This is the code changes I’ve done to get the upstream GCC code (main) to work on lunar.

https://github.com/UbuntuBudgie/system-config-printer/pull/1/files

Yes - GCC is a dependency of gnome-shell

'fraid my snapcraft knowledge is fairly basic - dont think I can help with packaging this as a snap.

@fossfreedom Great, thanks for the link. Seems that you also have taken care of removing all unnecessary dependencies. Does your change also already remove the sidebar?

The snapping is no problem. I could do that.

@fossfreedom, and before making this official, we should rename it, a little strange to name something system-config-printer if it is something completely different, also with the background that there are many LTS/enterprise distros arround which still use the original system-config-printer.

Yep the sidebar has gone.

At the moment this builds an executable called gnome-control-center with gnome-control-center schemas that just displays the printer module.

So please do give it a try and let me know your thoughts. If it does everything that is needed we can then look at tidying up things like unique schema names, a better name for the project/snap.

Open to suggestions!

You should not call it gnome-control-center because the old gnome-control-center is still useful.
may be gnome-control-printer?

Due to me organizing a conference in India I am currently a lot in contact with @rs2009 and he tells that for Ubuntu’s flavors (and naturally also for many other distros) a problem can also be that G-C-C uses libadwaita by default, which displays badly on non-GNOME desktops. He suggests here to do something libadwaita-free and I suggested to him to try to re-use Mohit Verma’s code which he is applying to G-C-C. So perhaps we can get this also somehow into our printer setup tool project. And then “gnome-control-printers” is perhaps also not a good name …

Fair enough.

Sounds like now this is going to be a completely standalone project rather than a patch ontop of GCC.

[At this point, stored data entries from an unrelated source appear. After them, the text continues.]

(* ===== verification/MetricsAPI.v ===== *)
(** * Evaluating metric queries

    The range functions of [src/internal/controlplane/metrics/tsdb/functions.go] and the
    evaluation of parsed queries in [src/internal/controlplane/metrics/api.go], over the
    metrics store of [TsdbStore.v] and the parser of [PromQL.v]. A value is answered as
    the shortest text that is read back as the same float; the model keeps the float. *)

From stdpp Require Import options.
From Stdlib Require Import Ascii SpecFloat Sorting.Sorted.
From S2P Require Import Prelude GoStrings Words Float64 IndexKeys OrderedKV LabelIndex QueryLexer PromQL TsdbStore.
Open Scope Z_scope.

(** ** Range functions *)

Definition is_inf (f : float64) : bool := match f with S754_infinity _ => true | _ => false end.

(** [time.Duration.Seconds] *)
Definition Seconds (d : Z) : float64 :=
  fadd (of_int (Z.quot d Second)) (fdiv (of_int (Z.rem d Second)) (of_int Second)).

(** The increase between neighbours; a drop counts as a restart from zero. *)
Fixpoint totalIncrease (total : float64) (prev : float64) (points : list TimeValue) : float64 :=
  match points with
  | [] => total
  | p :: points =>
      let diff := fsub (tv_Value p) prev in
      totalIncrease (fadd total (if fleb fzero diff then diff else tv_Value p)) (tv_Value p) points
  end.

Definition ApplyRate (points : list TimeValue) (rangeDuration : Z) : list TimeValue :=
  match points with
  | p :: (_ :: _ as rest) =>
      let durationSec := Seconds rangeDuration in
      if feqb durationSec fzero then []
      else [mkTV (tv_TimestampMs (List.last points p)) (fdiv (totalIncrease fzero (tv_Value p) rest) durationSec)]
  | _ => []
  end.

Definition ApplyDelta (points : list TimeValue) : list TimeValue :=
  match points with
  | p :: _ :: _ =>
      let q := List.last points p in [mkTV (tv_TimestampMs q) (fsub (tv_Value q) (tv_Value p))]
  | _ => []
  end.

Definition ApplyIncrease (points : list TimeValue) (rangeDuration : Z) : list TimeValue :=
  match ApplyRate points rangeDuration with
  | [] => []
  | r :: _ => [mkTV (tv_TimestampMs r) (fmul (tv_Value r) (Seconds rangeDuration))]
  end.

Definition sumValues (values : list float64) : float64 := foldl fadd fzero values.

Definition ApplyAvgOverTime (points : list TimeValue) : float64 :=
  match points with
  | [] => fnan
  | _ => fdiv (sumValues (tv_Value <$> points)) (of_int (zlen points))
  end.
Definition ApplyMaxOverTime (points : list TimeValue) : float64 :=
  match points with
  | [] => fnan
  | p :: points => foldl (fun m q => if fltb m (tv_Value q) then tv_Value q else m) (tv_Value p) points
  end.
Definition ApplyMinOverTime (points : list TimeValue) : float64 :=
  match points with
  | [] => fnan
  | p :: points => foldl (fun m q => if fltb (tv_Value q) m then tv_Value q else m) (tv_Value p) points
  end.

(** *** Histograms *)

Record Bucket := mkBucket { bk_upperBound : float64; bk_count : float64 }.

(** [sort.Slice] by upper bound; the bounds of a map are distinct. *)
Fixpoint insertBucket (b : Bucket) (l : list Bucket) : list Bucket :=
  match l with
  | [] => [b]
  | c :: l => if fltb (bk_upperBound b) (bk_upperBound c) then b :: c :: l else c :: insertBucket b l
  end.
Definition sortBuckets (l : list Bucket) : list Bucket := foldr insertBucket [] l.

Fixpoint quantileLoop (rank prevCount prevBound : float64) (bs : list Bucket) : option float64 :=
  match bs with
  | [] => None
  | b :: bs =>
      if fleb rank (bk_count b) then
        let bucketCount := fsub (bk_count b) prevCount in
        if feqb bucketCount fzero then Some (bk_upperBound b)
        else
          let fraction := fdiv (fsub rank prevCount) bucketCount in
          Some (fadd prevBound (fmul fraction (fsub (bk_upperBound b) prevBound)))
      else quantileLoop rank (bk_count b) (bk_upperBound b) bs
  end.

Definition HistogramQuantile (q : float64) (buckets : list Bucket) : float64 :=
  match buckets with
  | [] => fnan
  | b0 :: _ =>
      if is_nan q || fltb q fzero || fltb (of_int 1) q then fnan
      else
        let sorted := sortBuckets buckets in
        let top := List.last sorted b0 in
        if feqb (bk_count top) fzero then fnan
        else default (bk_upperBound top) (quantileLoop (fmul q (bk_count top)) fzero fzero sorted)
  end.

(** *** Aggregation *)

Definition aggregateOp (op : string) (values : list float64) : option float64 :=
  if decide (op = "sum") then Some (sumValues values)
  else if decide (op = "avg") then Some (fdiv (sumValues values) (of_int (zlen values)))
  else if decide (op = "count") then Some (of_int (zlen values))
  else None.

Definition AggregateBy (op : string) (seriesGroups : gmap string (list float64)) : gmap string float64 :=
  omap (fun values => if decide (values = []) then None else aggregateOp op values) seriesGroups.

Definition applyFunction (name : string) (points : list TimeValue) (rangeDur : Z) : list TimeValue :=
  let over f :=
    if is_nan (f points) then []
    else match points with
         | [] => []
         | p :: _ => [mkTV (tv_TimestampMs (List.last points p)) (f points)]
         end in
  if decide (name = "rate") then ApplyRate points rangeDur
  else if decide (name = "delta") then ApplyDelta points
  else if decide (name = "increase") then ApplyIncrease points rangeDur
  else if decide (name = "avg_over_time") then over ApplyAvgOverTime
  else if decide (name = "max_over_time") then over ApplyMaxOverTime
  else if decide (name = "min_over_time") then over ApplyMinOverTime
  else [].

(** ** Matchers and labels *)

Definition buildMatchers (sel : Selector) : list LabelMatcher :=
  (if decide (sel_Name sel = "") then [] else [mkMatcher "__name__" (sel_Name sel) MatchEqual]) ++ sel_Matchers sel.

(** The labels of the series win over the name. *)
Definition buildMetricLabels (name : string) (labels : gmap string string) : gmap string string :=
  labels ∪ {["__name__" := name]}.

Definition buildGroupKey (metric : gmap string string) (by_ : list string) : string :=
  Join ((fun l => l +:+ "=" +:+ default "" (metric !! l)) <$> by_) ",".

(** The labels of a group. *)
Definition groupLabels (metric : gmap string string) (by_ : list string) : gmap string string :=
  list_to_map (omap (fun l => (fun v => (l, v)) <$> metric !! l) by_).

Definition selectorFromExpr (e : Expr) : Selector :=
  match e with
  | ExprSelector s => s
  | ExprFunction f => fn_Selector f
  | ExprAggregation a => ag_Selector a
  end.

Record VectorResult := mkVector { vr_Metric : gmap string string; vr_Value : TimeValue }.
Record MatrixResult := mkMatrix { mr_Metric : gmap string string; mr_Values : list TimeValue }.

Definition defaultRange : Z := 5 * Minute.
Definition rangeOf (fn : FunctionCall) : Z := if fn_Range fn =? 0 then defaultRange else fn_Range fn.

(** ** Evaluation *)

Inductive EvalError :=
  | EvalParse (e : ParseError)
  | EvalFind (e : RegexpError)
  | EvalStuck.

(** A group of an aggregation: its labels, its values and its latest time. *)
Record Group := mkGroup { gr_labels : gmap string string; gr_values : list float64; gr_ts : Z }.

(** The times of a range query; [None] when the fuel is used up. *)
Fixpoint stepTimes (fuel : nat) (t endT step : Z) : option (list Z) :=
  match fuel with
  | O => None
  | S fuel =>
      if endT <? t then Some []
      else rest ← stepTimes fuel (t + step) endT step; Some (t :: rest)
  end.

(** The last point at or before a time. *)
Definition latestAt (tMs : Z) (points : list TimeValue) : option float64 :=
  tv_Value <$> last (filter (fun p => tv_TimestampMs p <= tMs) points).

Section evaluate.
Context {D : Type} `{KV Value D}.
(** Regular expressions, the order in which the store returns a set of series, the
    order in which a map of series is visited, and the machine's conversion of
    floats beyond 64 bits. *)
Context (regexpCompile : string -> option (string -> bool)) (order : gset Z -> list Z)
  (visit : forall A, gmap Z A -> list A) (beyond : float64 -> Z).

Definition findSeries (now : Z) (d : D) (sel : Selector) : result EvalError (list Z) :=
  match FindSeries regexpCompile now d (buildMatchers sel) with
  | Ok ids => Ok (order ids)
  | Err e => Err (EvalFind e)
  end.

I am not familiar with Mohit’s code base (where it is etc) you are referring to. Please can you link to it here please.

Here we go:
https://github.com/vermamohit13/gnome-control-center/tree/cupsdev-main
https://github.com/vermamohit13/gnome-control-center/tree/cupsdev-UI-present
The first link points to a branch which has only modifications for the main view (no change on the “Add Printer” part), the second has the same changes in the main view plus the Printer Application support UI in the “Add Printer” part, but this one not yet actually working, only UI demo.

Note that in these branches all commits from Mohit are at the top, so one can easily extract a patch with all changes. This I did for the G-C-C in the PPA.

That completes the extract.